04 - Roast uncovered for 4 hours, basting the pork with pan juices every hour to maintain moisture.
05 - Combine apple cider, apple cider vinegar, Dijon mustard, brown sugar, and ground black pepper in a saucepan over medium-high heat. Bring to a boil, then reduce heat and simmer until reduced by half and thickened, about 20–25 minutes. Whisk in the butter until smooth, then keep warm.
06 - Increase oven temperature to 425°F. Brush the pork generously with the cider glaze and continue roasting for 20–30 minutes, brushing with additional glaze halfway through until the skin is deep golden and caramelized.
07 - Remove the pork from the oven and let rest loosely covered with foil for 20 minutes before carving or shredding.
08 - Drizzle remaining cider glaze over slices and serve.

# Expert Advice:

01 -
  • The pork practically falls apart with just a fork, no carving skills needed.
  • Your house will smell like a farmhouse kitchen in autumn for hours.
  • The glaze tastes like sweet cider and sharp mustard had a beautiful reunion.

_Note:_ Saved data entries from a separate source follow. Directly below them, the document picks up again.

(* ===== verification/Rules.v ===== *)
(** The pure part of rules.go: the direct rules and their parser, host name
    normalization, the private ranges and the address choices of the route
    policy.  [Decide] itself asks the resolver and is in Opener.v. *)

From S2P Require Import Prelude GoStrings NetIP Errors.

(** ** Routes and rules *)

Inductive Route : Type := RouteDirect | RouteTunnel.
#[global] Instance Route_eq_dec : EqDecision Route.
Proof. solve_decision. Defined.
Definition Route_String (r : Route) : string :=
  if decide (r = RouteDirect) then "direct" else "tunnel".

(** Go's [regexp] engine: [Compile] refuses an ill-formed pattern. *)
Class Regexp : Type := {
  regexp : Type;
  regexp_Compile : string -> option regexp;
  MatchString : regexp -> string -> bool }.

(** [strings.ToLower] and the root dot. *)
Definition normalizeHost (host : string) : string := TrimSuffix (ToLower host) ".".

Section Rules.
Context `{Regexp}.

Record ruleEntry := MkRule {
  raw : string;
  ipPrefix : option Prefix;
  re : option regexp;
  domain : string }.

Inductive ruleError : Type :=
| InvalidCIDR (s : string)
| EmptyRegex (raw : string)
| InvalidRegex (s : string)
| NoDomain (raw : string).

Definition parseRuleEntry (raw : string) : ruleError + ruleEntry :=
  match strip_prefix "ip:" raw with
  | Some s =>
      match ParsePrefix s with
      | None => inl (InvalidCIDR s)
      | Some p => inr (MkRule raw (Some p) None "")
      end
  | None =>
      match strip_prefix "re:" raw with
      | Some s =>
          if String.eqb s "" then inl (EmptyRegex raw)
          else match regexp_Compile s with
               | None => inl (InvalidRegex s)
               | Some r => inr (MkRule raw None (Some r) "")
               end
      | None =>
          let domain := normalizeHost (TrimPrefix raw ".") in
          if String.eqb domain "" then inl (NoDomain raw)
          else inr (MkRule raw None None domain)
      end
  end.

(** ** The engine *)

Record RuleEngine := MkEngine {
  rules : list ruleEntry;
  private : list Prefix;
  started : bool }.

Definition private_texts : list string :=
  ["0.0.0.0/8"; "10.0.0.0/8"; "100.64.0.0/10"; "172.16.0.0/12"; "192.168.0.0/16";
   "127.0.0.0/8"; "::/128"; "::1/128"; "169.254.0.0/16"; "fc00::/7"; "fe80::/10"].

(** The loop of [NewRuleEngine] over the comma-separated entries: rules that
    need no lookup are appended to [rs], ip: rules to [ips]. *)
Fixpoint add_entries (entries : list string) (rs ips : list ruleEntry)
    : ruleError + (list ruleEntry * list ruleEntry) :=
  match entries with
  | [] => inr (rs, ips)
  | entry :: rest =>
      let entry := TrimSpace entry in
      if String.eqb entry "" then add_entries rest rs ips
      else match parseRuleEntry entry with
           | inl e => inl e
           | inr r =>
               match ipPrefix r with
               | Some _ => add_entries rest rs (ips ++ [r])
               | None => add_entries rest (rs ++ [r]) ips
               end
           end
  end.

(** [mustPrefix] panics on a bad text: [None] at the outer level. *)
Definition mustPrefix (s : string) : option Prefix := ParsePrefix s.

Definition NewRuleEngine (direct : string) : option (ruleError + RuleEngine) :=
  private ← mapM mustPrefix private_texts;
  Some (match (if String.eqb direct "" then inr ([], [])
               else add_entries (Split "," direct) [] []) with
        | inl e => inl e
        | inr (rs, ips) => inr (MkEngine (rs ++ ips) private false)
        end).

(** [Start] launches the purge goroutine (Dns.v) the first time only: the
    flag tells whether this call launched it. *)
Definition Start (e : RuleEngine) : bool * RuleEngine :=
  if started e then (false, e) else (true, MkEngine (rules e) (private e) true).

(** [isPrivate] drops the IPv4 mapping and the zone before it compares. *)
Definition isPrivate (e : RuleEngine) (ip : Addr) : bool :=
  existsb (fun p => Prefix_Contains p (WithZone (Unmap ip) "")) (private e).

(** The part of [ruleEntry.matches] for rules that need no lookup. *)
Definition matches_name (r : ruleEntry) (host : string) : bool :=
  match re r with
  | Some x => MatchString x host
  | None =>
      if String.eqb (domain r) "" then false
      else String.eqb host (domain r) || HasSuffix host ("." +:+ domain r)
  end.
End Rules.

(** ** Address choices *)

(** [pickTunnelAddr]: the first IPv4, else the first address. *)
Definition pickTunnelAddr (addrs : list Addr) : option Addr :=
  match find (fun a => Is4 a) addrs with
  | Some a => Some a
  | None => head addrs
  end.

Definition hostLocalV4 : Prefix := MkPrefix (Addr4 0) 8.

Definition dropHostLocal (addrs : list Addr) : list Addr :=
  omap (fun a =>
    let a := WithZone (Unmap a) "" in
    if negb (IsLoopback a) && negb (IsLinkLocalUnicast a) &&
       negb (Prefix_Contains hostLocalV4 a) && negb (bool_decide (a = IPv6Unspecified))
    then Some a else None) addrs.

(** ** Reference definitions *)

(** The documented private ranges as intervals of numbers. *)
Definition in_range (lo hi v : Z) : bool := (lo <=? v) && (v <? hi).
Definition ip4 (a b c d : Z) : Z := ((a * 256 + b) * 256 + c) * 256 + d.
Definition private_range (a : Addr) : bool :=
  match a with
  | Addr4 v =>
      in_range (ip4 0 0 0 0) (ip4 1 0 0 0) v || in_range (ip4 10 0 0 0) (ip4 11 0 0 0) v ||
      in_range (ip4 100 64 0 0) (ip4 100 128 0 0) v || in_range (ip4 127 0 0 0) (ip4 128 0 0 0) v ||
      in_range (ip4 169 254 0 0) (ip4 169 255 0 0) v || in_range (ip4 172 16 0 0) (ip4 172 32 0 0) v ||
      in_range (ip4 192 168 0 0) (ip4 192 169 0 0) v
  | Addr6 v _ =>
      (v =? 0) || (v =? 1) ||
      in_range (0xfc * 2 ^ 120) (0xfe * 2 ^ 120) v || in_range (0xfe80 * 2 ^ 112) (0xfec0 * 2 ^ 112) v
  | AddrZero => false
  end.
(** The ranges a local answer may send a connection to directly: RFC 1918,
    CGNAT and unique local addresses. *)
Definition intranet_range (a : Addr) : bool :=
  match a with
  | Addr4 v =>
      in_range (ip4 10 0 0 0) (ip4 11 0 0 0) v || in_range (ip4 100 64 0 0) (ip4 100 128 0 0) v ||
      in_range (ip4 172 16 0 0) (ip4 172 32 0 0) v || in_range (ip4 192 168 0 0) (ip4 192 169 0 0) v
  | Addr6 v _ => in_range (0xfc * 2 ^ 120) (0xfe * 2 ^ 120) v
  | AddrZero => false
  end.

  • Leftovers get better every day and make incredible sandwiches.
02 -
  • Do not cover the pork while it roasts or the skin will steam instead of crisp.
  • Basting every hour is what keeps the meat juicy and builds those rich pan drippings.
  • Let the glaze reduce fully or it will taste thin and watery instead of concentrated and bold.
03 -
  • Bring the pork to room temperature for 30 minutes before roasting for more even cooking.
  • Use a meat thermometer to check for 190°F internal temperature, that's when it's perfectly tender.
  • Strain and skim the pan drippings to make a quick gravy if you have extra time.